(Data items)
-- Opening Marker --

(** * The local signer of CFSSL ([signer/local/local.go])

    A shallow embedding of the signing engine: the subject reconciler
    ([whitelistRequest], [PopulateSubjectFromCSR]), the host classifier
    ([OverrideHosts]), the engine's constructor and accessors
    ([NewSigner], [SetPolicy], [Policy], [SigAlgo], [Certificate]) and the
    two signing operations ([sign], [Sign]).

    Go pointers to certificates are addresses into an explicit heap, so that
    the aliasing introduced by [s.ca = template] is visible; a nil
    dereference is the outcome [Panic].  The collaborators that live outside
    the file (the template filler, the CSR parser, the signature primitive,
    PEM coding, the IP parser, the policy validity predicate) are the
    fields of a type class. *)

From Stdlib Require Import ZArith Ascii String.
From Stdlib.Init Require Import Byte.
From stdpp Require Import base option list strings gmap.

Set Implicit Arguments.
Local Open Scope string_scope.

(** ** Go slices

    A slice is either [nil] or a (possibly empty) sequence; [len] does not
    tell them apart, a comparison with [nil] does. *)

Inductive slice (A : Type) : Type :=
| nil_slice : slice A
| mk_slice (l : list A) : slice A.
Arguments nil_slice {A}.

Definition elems {A} (s : slice A) : list A :=
  match s with
  | nil_slice => []
  | mk_slice l => l
  end.

Definition len {A} (s : slice A) : nat := length (elems s).

Definition is_nil {A} (s : slice A) : bool :=
  match s with
  | nil_slice => true
  | mk_slice _ => false
  end.

(** [append(s, x)]: the result is never nil. *)
Definition append {A} (s : slice A) (x : A) : slice A :=
  mk_slice (elems s ++ [x]).

(** ** Identities ([pkix.Name]) *)

Record Name : Type := mkName {
  CommonName : string;
  Country : slice string;
  Province : slice string;
  Locality : slice string;
  Organization : slice string;
  OrganizationalUnit : slice string;
  StreetAddress : slice string;
  PostalCode : slice string;
  NameSerialNumber : string
}.
(** The body of the [try]: its trace, how it completes, and the payload
    it extracted (none when the status is a null reference and reading
    [status.last_oid] raises). *)
Definition cycle_try (disk : ConfigFile) (farmId : string) (e : CycleEnv)
  : list Event * Completion * option IngestPayload :=
  let '(config, log1) := LoadConfig disk in
  let '(status, log2) := GetSyncStatus (status_reply e) farmId in
  match status with
  | None => (log1 ++ log2, Throws, None)
  | Some st =>
      let '(payload, log3) :=
        FetchBatchData (host e) farmId (last_oid st) (last_animal_oid st)
          (last_lactation_oid st) (last_history_milk_diversion_oid st)
          (dbName config) in
      let log4 := UploadData (post_reply e) payload in
      let '(wait, completion) :=
        Task_Delay (currentInterval config) (stop_in_wait e) in
      (log1 ++ log2
       ++ [Log Information "Cloud Watermarks - Sess: {S}, Anim: {A}, Lact: {L}, Div: {D}";
           Log Information
             "Sync Cycle: Fetching data... (Sess>{S}, Anim>{A}, Lact>{L}, Div>{D})"]
       ++ log3 ++ log4
       ++ [Log Information "Waiting {Sec} seconds before next sync..."]
       ++ wait,
       completion, Some payload)
  end.

Inductive Exit : Type :=
| StartupReturned
| LoopEnded
| CancelledWhileWaiting
| StillRunning.

(** One turn of [while (!stoppingToken.IsCancellationRequested)]:
    [None] when control goes back to the loop test. *)
Definition iteration (disk : ConfigFile) (farmId : string) (e : CycleEnv)
  : list Event * option Exit :=
  if stop_at_test e then ([], Some LoopEnded)
  else
    let '(tr, completion, _) := cycle_try disk farmId e in
    match completion with
    | Normal => (tr, None)
    | Throws =>
        let '(wait, again) := Task_Delay 60 (stop_in_wait e) in
        (tr ++ Log Error "Error in Sync Cycle" :: wait,
         match again with
         | Normal => None
         | Throws => Some CancelledWhileWaiting
         end)
    end.
(** * message-ix-models: exogenous data sources and cooling technologies

    A shallow embedding of [message_ix_models/tools/exo_data.py] (the source
    registry, [DemoSource], [prepare_computer] and
    [iamc_like_data_for_query]) and of the parts of
    [message_ix_models/model/water/data/water_for_ppl.py] that derive the
    parent technology, the cooling fraction, the year list and the result
    dictionary of [cool_tech].

    Python dictionaries whose order is irrelevant are [gmap]s; the registry
    [SOURCES], whose iteration order decides which provider is used, is an
    insertion-ordered association list.  Exceptions are values of [PyExc];
    code that mutates an object threads that object explicitly. *)

From Stdlib Require Import QArith Lqa Ascii String.
From stdpp Require Import gmap strings list pretty.

Open Scope string_scope.
Open Scope list_scope.

(** ** Python values shared by both modules *)
Module Py.

(** Exception classes that occur in the embedded code.  All of them are
    subclasses of [Exception]. *)
Inductive PyExc : Type :=
| ValueError (msg : string)
| KeyError (key : string)
| KeyExistsError (key : string)
| NotImplementedError
| TypeError (msg : string).

Inductive result (A : Type) : Type :=
| Ok (a : A)
| Raise (e : PyExc).
Arguments Ok {A} a.
Arguments Raise {A} e.

Definition is_ok {A} (r : result A) : bool :=
  match r with Ok _ => true | Raise _ => false end.

Definition to_option {A} (r : result A) : option A :=
  match r with Ok a => Some a | Raise _ => None end.

(** [str.lower] on the ASCII range. *)
Definition ascii_lower (c : ascii) : ascii :=
  let n := nat_of_ascii c in
  if (65 <=? n)%nat && (n <=? 90)%nat then ascii_of_nat (n + 32) else c.

Fixpoint lower (s : string) : string :=
  match s with
  | EmptyString => EmptyString
  | String c r => String (ascii_lower c) (lower r)
  end.

(** [s.startswith(p)] *)
Definition startswith (s p : string) : bool := String.prefix p s.

(** [s[n:]] *)
Fixpoint drop_str (n : nat) (s : string) : string :=
  match n, s with
  | O, _ => s
  | S k, EmptyString => EmptyString
  | S k, String _ r => drop_str k r
  end.

(** [s[:n]] *)
Fixpoint take_str (n : nat) (s : string) : string :=
  match n, s with
  | O, _ => EmptyString
  | S k, EmptyString => EmptyString
  | S k, String c r => String c (take_str k r)
  end.

(** [s.find(sep)]: index of the first occurrence, if any. *)
Fixpoint find_from (sep s : string) (i : nat) : option nat :=
  if String.prefix sep s then Some i
  else match s with
       | EmptyString => None
       | String _ r => find_from sep r (S i)
       end.

Definition find (sep s : string) : option nat := find_from sep s 0.

(** [sep in s] *)
Definition contains (sep s : string) : bool :=
  match find sep s with Some _ => true | None => false end.

(** [s.endswith(p)] *)
Definition endswith (s p : string) : bool :=
  bool_decide (drop_str (String.length s - String.length p) s = p).

(** [s.partition(sep)]: the part before the first occurrence of [sep],
    [sep] itself and the part after it; [(s, "", "")] without occurrence. *)
Definition partition (sep s : string) : string * string * string :=
  match find sep s with
  | Some i => (take_str i s, sep, drop_str (i + String.length sep) s)
  | None => (s, "", "")
  end.

(** [s.split(sep)] for a non-empty separator: the pieces between the
    non-overlapping occurrences of [sep], scanning from the left.  [skip]
    counts the characters of a separator that was already recognised and
    [cur] is the piece being read. *)
Fixpoint split_go (sep s : string) (skip : nat) (cur : string) : list string :=
  match s with
  | EmptyString => [cur]
  | String c r =>
      match skip with
      | S k => split_go sep r k cur
      | O =>
          if String.prefix sep s
          then cur :: split_go sep r (String.length sep - 1) ""
          else split_go sep r 0 (cur +:+ String c "")
      end
  end.

Definition split (sep s : string) : list string := split_go sep s 0 "".

End Py.

Import Py.

(** ** tools/exo_data.py *)
Module ExoData.

(** *** genno: keys, tasks and the Computer

    [genno.Key] has a name, dimensions and an optional tag; [k + tag]
    appends a tag, joining with "+" and dropping empty parts.  A string
    such as "n::codes" used as a key is the key with that name and tag
    and no dimensions. *)
Record Key : Type := mkKey {
  key_name : string;
  key_dims : list string;
  key_tag : string  (* "" when the key has no tag *)
}.

#[global] Instance Key_eq_dec : EqDecision Key.
Proof. solve_decision. Defined.

#[global] Instance Key_countable : Countable Key.
Proof.
  refine (inj_countable' (fun k => (key_name k, key_dims k, key_tag k))
            (fun t => mkKey t.1.1 t.1.2 t.2) _).
  by intros [].
Defined.

(** [str(key)] *)
Definition key_str (k : Key) : string :=
  match key_dims k, key_tag k with
  | [], EmptyString => key_name k
  | dims, EmptyString => key_name k +:+ ":" +:+ String.concat "-" dims
  | dims, tag => key_name k +:+ ":" +:+ String.concat "-" dims +:+ ":" +:+ tag
  end.

Definition add_tag (k : Key) (tag : string) : Key :=
  let joined :=
    if bool_decide (key_tag k = "") then tag
    else if bool_decide (tag = "") then key_tag k
    else key_tag k +:+ "+" +:+ tag in
  mkKey (key_name k) (key_dims k) joined.

(** [Key(name, "ny")]: every character of the second argument is one
    dimension. *)
Definition Key_ny (name : string) : Key := mkKey name ["n"; "y"] "".

(** Keys given as plain strings in the source. *)
Definition k_n_codes : Key := mkKey "n" [] "codes".
Definition k_n_groups : Key := mkKey "n" [] "groups".
Definition k_y : Key := mkKey "y" [] "".
Definition k_y0 : Key := mkKey "y0" [] "".
Definition k_y_coords : Key := mkKey "y" [] "coords".
Definition k_y0_coord : Key := mkKey "y0" [] "coord".

(** *** Quantities

    A [genno.Quantity] is kept as its dimensions, the labels along each
    dimension and its units; the numbers of [random_qty] are random and
    are left out. *)
Record Quantity : Type := mkQuantity {
  q_dims : list string;
  q_coords : gmap string (list string);
  q_units : string
}.

(** *** Source classes

    A class has its [id], its constructor and its [__call__].  The
    attributes an instance stores are a dictionary of strings (the
    [indexers] of [DemoSource]). *)
Record SourceClass : Type := mkSourceClass {
  cls_id : string;
  cls_init : string -> gmap string string -> result (gmap string string);
  cls_call : gmap string string -> result Quantity
}.

(** An instantiated source: its class and the attributes set by the
    constructor. *)
Record SourceObj : Type := mkSourceObj {
  obj_class : SourceClass;
  obj_attrs : gmap string string
}.

Definition obj_id (o : SourceObj) : string := cls_id (obj_class o).
Definition call (o : SourceObj) : result Quantity :=
  cls_call (obj_class o) (obj_attrs o).

(** Callables other than sources that [prepare_computer] puts in tasks. *)
Inductive Callable : Type :=
| itemgetter_0            (* itemgetter(0) *)
| lambda_y_coords         (* lambda years: dict(y=years) *)
| lambda_y0_coord.        (* lambda year: dict(y=year) *)

Inductive KwVal : Type :=
| KwBool (b : bool)
| KwDict (d : list (string * string)).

-- Closing Marker --

PROBLEM TO SOLVE:
Copy the stretch of the records above that runs from the line with "nil_slice => []" through the line with "slice A) (x". Both end lines belong in the copy, and nothing else does.

RESULT:
  | nil_slice => []
  | mk_slice l => l
  end.

Definition len {A} (s : slice A) : nat := length (elems s).

Definition is_nil {A} (s : slice A) : bool :=
  match s with
  | nil_slice => true
  | mk_slice _ => false
  end.

(** [append(s, x)]: the result is never nil. *)
Definition append {A} (s : slice A) (x : A) : slice A :=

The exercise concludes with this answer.